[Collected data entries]

============================================================

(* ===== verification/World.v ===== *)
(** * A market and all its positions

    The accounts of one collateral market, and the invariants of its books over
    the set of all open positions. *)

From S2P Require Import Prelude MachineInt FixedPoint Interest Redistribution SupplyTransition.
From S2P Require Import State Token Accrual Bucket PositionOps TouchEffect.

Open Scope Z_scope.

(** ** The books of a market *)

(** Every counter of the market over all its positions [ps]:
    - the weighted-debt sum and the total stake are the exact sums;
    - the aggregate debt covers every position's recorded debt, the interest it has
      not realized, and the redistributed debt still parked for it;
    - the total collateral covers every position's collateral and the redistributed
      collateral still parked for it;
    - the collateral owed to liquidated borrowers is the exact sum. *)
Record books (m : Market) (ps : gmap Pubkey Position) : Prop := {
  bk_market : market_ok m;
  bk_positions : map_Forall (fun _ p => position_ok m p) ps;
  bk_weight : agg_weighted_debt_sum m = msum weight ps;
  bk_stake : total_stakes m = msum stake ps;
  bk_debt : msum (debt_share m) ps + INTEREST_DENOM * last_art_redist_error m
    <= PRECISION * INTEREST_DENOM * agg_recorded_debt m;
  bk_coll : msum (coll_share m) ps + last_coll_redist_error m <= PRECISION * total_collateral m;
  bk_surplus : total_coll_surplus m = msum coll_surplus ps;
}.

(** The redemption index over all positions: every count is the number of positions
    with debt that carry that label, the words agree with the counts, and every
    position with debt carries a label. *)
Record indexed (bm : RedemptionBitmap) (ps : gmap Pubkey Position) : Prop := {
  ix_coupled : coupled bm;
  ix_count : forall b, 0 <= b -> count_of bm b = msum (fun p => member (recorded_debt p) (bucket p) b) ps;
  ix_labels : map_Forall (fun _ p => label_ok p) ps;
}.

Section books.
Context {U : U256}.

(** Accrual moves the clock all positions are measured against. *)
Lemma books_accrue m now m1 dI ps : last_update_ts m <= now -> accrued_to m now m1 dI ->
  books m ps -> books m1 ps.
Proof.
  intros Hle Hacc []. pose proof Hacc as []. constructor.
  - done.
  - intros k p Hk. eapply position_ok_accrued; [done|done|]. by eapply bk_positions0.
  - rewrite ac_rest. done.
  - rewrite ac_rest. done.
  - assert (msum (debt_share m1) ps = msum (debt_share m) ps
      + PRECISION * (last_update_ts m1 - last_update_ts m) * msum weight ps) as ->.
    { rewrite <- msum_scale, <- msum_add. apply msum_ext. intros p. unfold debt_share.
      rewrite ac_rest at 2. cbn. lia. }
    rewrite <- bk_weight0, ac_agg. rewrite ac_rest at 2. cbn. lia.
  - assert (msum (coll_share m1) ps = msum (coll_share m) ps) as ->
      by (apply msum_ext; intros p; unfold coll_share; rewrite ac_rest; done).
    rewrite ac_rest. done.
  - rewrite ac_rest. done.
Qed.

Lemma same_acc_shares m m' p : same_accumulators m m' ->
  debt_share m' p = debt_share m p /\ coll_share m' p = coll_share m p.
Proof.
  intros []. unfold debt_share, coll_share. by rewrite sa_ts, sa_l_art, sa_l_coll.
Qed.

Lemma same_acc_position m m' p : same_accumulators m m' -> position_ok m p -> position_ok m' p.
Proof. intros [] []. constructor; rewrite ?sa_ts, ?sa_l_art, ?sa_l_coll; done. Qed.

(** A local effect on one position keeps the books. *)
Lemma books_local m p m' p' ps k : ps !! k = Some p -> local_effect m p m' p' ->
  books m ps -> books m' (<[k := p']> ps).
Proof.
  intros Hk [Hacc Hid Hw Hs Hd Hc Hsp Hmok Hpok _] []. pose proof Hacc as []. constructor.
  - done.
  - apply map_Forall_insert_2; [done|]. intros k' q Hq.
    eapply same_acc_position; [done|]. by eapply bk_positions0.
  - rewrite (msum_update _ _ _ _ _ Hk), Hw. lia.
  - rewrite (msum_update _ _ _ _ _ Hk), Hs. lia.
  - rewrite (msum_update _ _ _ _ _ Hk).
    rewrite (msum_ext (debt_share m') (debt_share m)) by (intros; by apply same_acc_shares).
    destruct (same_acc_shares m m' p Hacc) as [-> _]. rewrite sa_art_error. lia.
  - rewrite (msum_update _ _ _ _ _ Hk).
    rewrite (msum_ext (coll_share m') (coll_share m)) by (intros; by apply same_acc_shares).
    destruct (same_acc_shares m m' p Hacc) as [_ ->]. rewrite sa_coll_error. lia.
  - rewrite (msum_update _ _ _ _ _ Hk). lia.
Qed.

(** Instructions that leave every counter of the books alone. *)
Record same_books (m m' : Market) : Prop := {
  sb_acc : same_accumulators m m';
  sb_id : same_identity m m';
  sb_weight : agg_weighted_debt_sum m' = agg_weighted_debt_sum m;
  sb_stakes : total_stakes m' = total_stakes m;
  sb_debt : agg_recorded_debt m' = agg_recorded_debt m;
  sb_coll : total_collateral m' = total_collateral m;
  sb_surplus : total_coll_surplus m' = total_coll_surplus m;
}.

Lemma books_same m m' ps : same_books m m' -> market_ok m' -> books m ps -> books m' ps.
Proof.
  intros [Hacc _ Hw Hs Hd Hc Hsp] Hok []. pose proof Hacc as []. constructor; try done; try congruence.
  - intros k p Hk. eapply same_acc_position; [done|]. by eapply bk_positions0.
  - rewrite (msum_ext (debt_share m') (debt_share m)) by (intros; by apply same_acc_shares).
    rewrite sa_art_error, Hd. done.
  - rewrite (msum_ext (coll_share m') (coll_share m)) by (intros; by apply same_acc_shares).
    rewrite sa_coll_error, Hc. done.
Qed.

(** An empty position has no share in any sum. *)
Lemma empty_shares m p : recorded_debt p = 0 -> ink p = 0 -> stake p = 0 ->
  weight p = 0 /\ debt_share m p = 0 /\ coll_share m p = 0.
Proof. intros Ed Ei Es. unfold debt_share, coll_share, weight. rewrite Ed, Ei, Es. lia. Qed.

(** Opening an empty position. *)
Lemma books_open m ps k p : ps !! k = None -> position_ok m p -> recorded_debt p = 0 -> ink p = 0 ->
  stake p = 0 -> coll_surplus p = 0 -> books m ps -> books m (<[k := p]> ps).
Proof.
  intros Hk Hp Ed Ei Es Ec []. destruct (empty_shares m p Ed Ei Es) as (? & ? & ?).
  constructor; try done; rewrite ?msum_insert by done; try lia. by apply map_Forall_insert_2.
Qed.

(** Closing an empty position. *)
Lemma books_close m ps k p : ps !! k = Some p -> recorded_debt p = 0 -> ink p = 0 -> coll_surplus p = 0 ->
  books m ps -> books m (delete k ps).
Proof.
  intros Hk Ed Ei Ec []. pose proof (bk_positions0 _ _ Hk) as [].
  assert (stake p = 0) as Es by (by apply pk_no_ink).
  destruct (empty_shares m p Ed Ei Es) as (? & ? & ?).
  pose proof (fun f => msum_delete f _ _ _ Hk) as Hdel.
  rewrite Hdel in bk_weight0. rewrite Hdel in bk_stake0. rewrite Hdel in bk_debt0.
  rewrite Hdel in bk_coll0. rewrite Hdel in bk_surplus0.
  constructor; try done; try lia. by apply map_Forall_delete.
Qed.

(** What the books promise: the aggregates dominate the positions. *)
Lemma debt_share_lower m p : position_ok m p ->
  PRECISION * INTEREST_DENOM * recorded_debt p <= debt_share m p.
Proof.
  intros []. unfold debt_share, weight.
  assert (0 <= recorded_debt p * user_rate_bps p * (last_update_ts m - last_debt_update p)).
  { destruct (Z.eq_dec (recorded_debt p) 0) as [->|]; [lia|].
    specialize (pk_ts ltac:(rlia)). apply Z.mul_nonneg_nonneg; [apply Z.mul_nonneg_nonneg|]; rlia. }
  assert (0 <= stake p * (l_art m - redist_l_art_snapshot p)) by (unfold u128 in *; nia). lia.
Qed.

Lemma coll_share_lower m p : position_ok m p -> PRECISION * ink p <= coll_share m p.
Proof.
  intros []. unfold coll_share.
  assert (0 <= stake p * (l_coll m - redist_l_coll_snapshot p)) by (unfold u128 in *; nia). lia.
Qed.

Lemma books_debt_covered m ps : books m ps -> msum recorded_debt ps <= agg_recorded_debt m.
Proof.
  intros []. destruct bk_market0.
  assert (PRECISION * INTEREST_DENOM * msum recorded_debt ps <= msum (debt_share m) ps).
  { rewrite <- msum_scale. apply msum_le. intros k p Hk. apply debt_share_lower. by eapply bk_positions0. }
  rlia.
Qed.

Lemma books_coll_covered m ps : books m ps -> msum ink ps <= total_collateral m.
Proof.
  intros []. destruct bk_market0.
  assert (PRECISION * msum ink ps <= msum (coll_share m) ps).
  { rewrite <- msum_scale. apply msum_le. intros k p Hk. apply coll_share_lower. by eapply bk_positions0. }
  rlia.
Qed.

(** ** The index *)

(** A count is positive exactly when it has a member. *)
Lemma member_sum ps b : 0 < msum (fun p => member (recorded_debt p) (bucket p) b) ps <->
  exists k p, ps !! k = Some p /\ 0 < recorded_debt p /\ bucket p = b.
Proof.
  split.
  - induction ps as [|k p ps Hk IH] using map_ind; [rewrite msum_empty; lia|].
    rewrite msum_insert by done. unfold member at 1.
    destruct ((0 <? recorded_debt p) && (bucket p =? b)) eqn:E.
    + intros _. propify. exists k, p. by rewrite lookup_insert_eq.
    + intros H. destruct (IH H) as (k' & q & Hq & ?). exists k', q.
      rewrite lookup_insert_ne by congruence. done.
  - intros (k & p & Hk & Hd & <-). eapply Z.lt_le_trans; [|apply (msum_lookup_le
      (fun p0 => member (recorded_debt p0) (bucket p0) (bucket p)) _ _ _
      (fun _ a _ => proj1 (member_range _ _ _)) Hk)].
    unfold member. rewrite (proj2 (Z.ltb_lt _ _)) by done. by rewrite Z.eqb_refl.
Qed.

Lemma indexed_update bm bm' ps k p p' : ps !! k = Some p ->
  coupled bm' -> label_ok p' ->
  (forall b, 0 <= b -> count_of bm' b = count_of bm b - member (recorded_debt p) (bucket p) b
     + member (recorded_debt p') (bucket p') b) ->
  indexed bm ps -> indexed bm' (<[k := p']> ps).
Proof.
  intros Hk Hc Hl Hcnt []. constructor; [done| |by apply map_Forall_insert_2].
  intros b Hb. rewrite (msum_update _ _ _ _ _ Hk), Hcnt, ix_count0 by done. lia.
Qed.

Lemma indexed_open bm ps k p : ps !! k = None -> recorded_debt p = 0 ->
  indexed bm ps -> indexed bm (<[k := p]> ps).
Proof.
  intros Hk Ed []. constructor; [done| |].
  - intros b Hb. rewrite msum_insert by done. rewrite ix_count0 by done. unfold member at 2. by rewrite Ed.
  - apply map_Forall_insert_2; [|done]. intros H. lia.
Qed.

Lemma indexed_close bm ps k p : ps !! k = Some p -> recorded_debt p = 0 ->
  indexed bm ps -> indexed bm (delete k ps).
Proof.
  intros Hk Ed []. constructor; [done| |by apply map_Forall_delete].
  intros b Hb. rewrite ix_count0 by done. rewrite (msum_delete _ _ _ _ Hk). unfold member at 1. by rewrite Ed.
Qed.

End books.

============================================================

* _REQUIREMENT_:
Starting at the line that contains "sb_id : same_identity m m';" and stopping after the line that contains "rewrite Hdel in bk_coll0.", write out every line exactly as it appears above, and no other line.

* _TASK SOLUTION_:
  sb_id : same_identity m m';
  sb_weight : agg_weighted_debt_sum m' = agg_weighted_debt_sum m;
  sb_stakes : total_stakes m' = total_stakes m;
  sb_debt : agg_recorded_debt m' = agg_recorded_debt m;
  sb_coll : total_collateral m' = total_collateral m;
  sb_surplus : total_coll_surplus m' = total_coll_surplus m;
}.

Lemma books_same m m' ps : same_books m m' -> market_ok m' -> books m ps -> books m' ps.
Proof.
  intros [Hacc _ Hw Hs Hd Hc Hsp] Hok []. pose proof Hacc as []. constructor; try done; try congruence.
  - intros k p Hk. eapply same_acc_position; [done|]. by eapply bk_positions0.
  - rewrite (msum_ext (debt_share m') (debt_share m)) by (intros; by apply same_acc_shares).
    rewrite sa_art_error, Hd. done.
  - rewrite (msum_ext (coll_share m') (coll_share m)) by (intros; by apply same_acc_shares).
    rewrite sa_coll_error, Hc. done.
Qed.

(** An empty position has no share in any sum. *)
Lemma empty_shares m p : recorded_debt p = 0 -> ink p = 0 -> stake p = 0 ->
  weight p = 0 /\ debt_share m p = 0 /\ coll_share m p = 0.
Proof. intros Ed Ei Es. unfold debt_share, coll_share, weight. rewrite Ed, Ei, Es. lia. Qed.

(** Opening an empty position. *)
Lemma books_open m ps k p : ps !! k = None -> position_ok m p -> recorded_debt p = 0 -> ink p = 0 ->
  stake p = 0 -> coll_surplus p = 0 -> books m ps -> books m (<[k := p]> ps).
Proof.
  intros Hk Hp Ed Ei Es Ec []. destruct (empty_shares m p Ed Ei Es) as (? & ? & ?).
  constructor; try done; rewrite ?msum_insert by done; try lia. by apply map_Forall_insert_2.
Qed.

(** Closing an empty position. *)
Lemma books_close m ps k p : ps !! k = Some p -> recorded_debt p = 0 -> ink p = 0 -> coll_surplus p = 0 ->
  books m ps -> books m (delete k ps).
Proof.
  intros Hk Ed Ei Ec []. pose proof (bk_positions0 _ _ Hk) as [].
  assert (stake p = 0) as Es by (by apply pk_no_ink).
  destruct (empty_shares m p Ed Ei Es) as (? & ? & ?).
  pose proof (fun f => msum_delete f _ _ _ Hk) as Hdel.
  rewrite Hdel in bk_weight0. rewrite Hdel in bk_stake0. rewrite Hdel in bk_debt0.
  rewrite Hdel in bk_coll0. rewrite Hdel in bk_surplus0.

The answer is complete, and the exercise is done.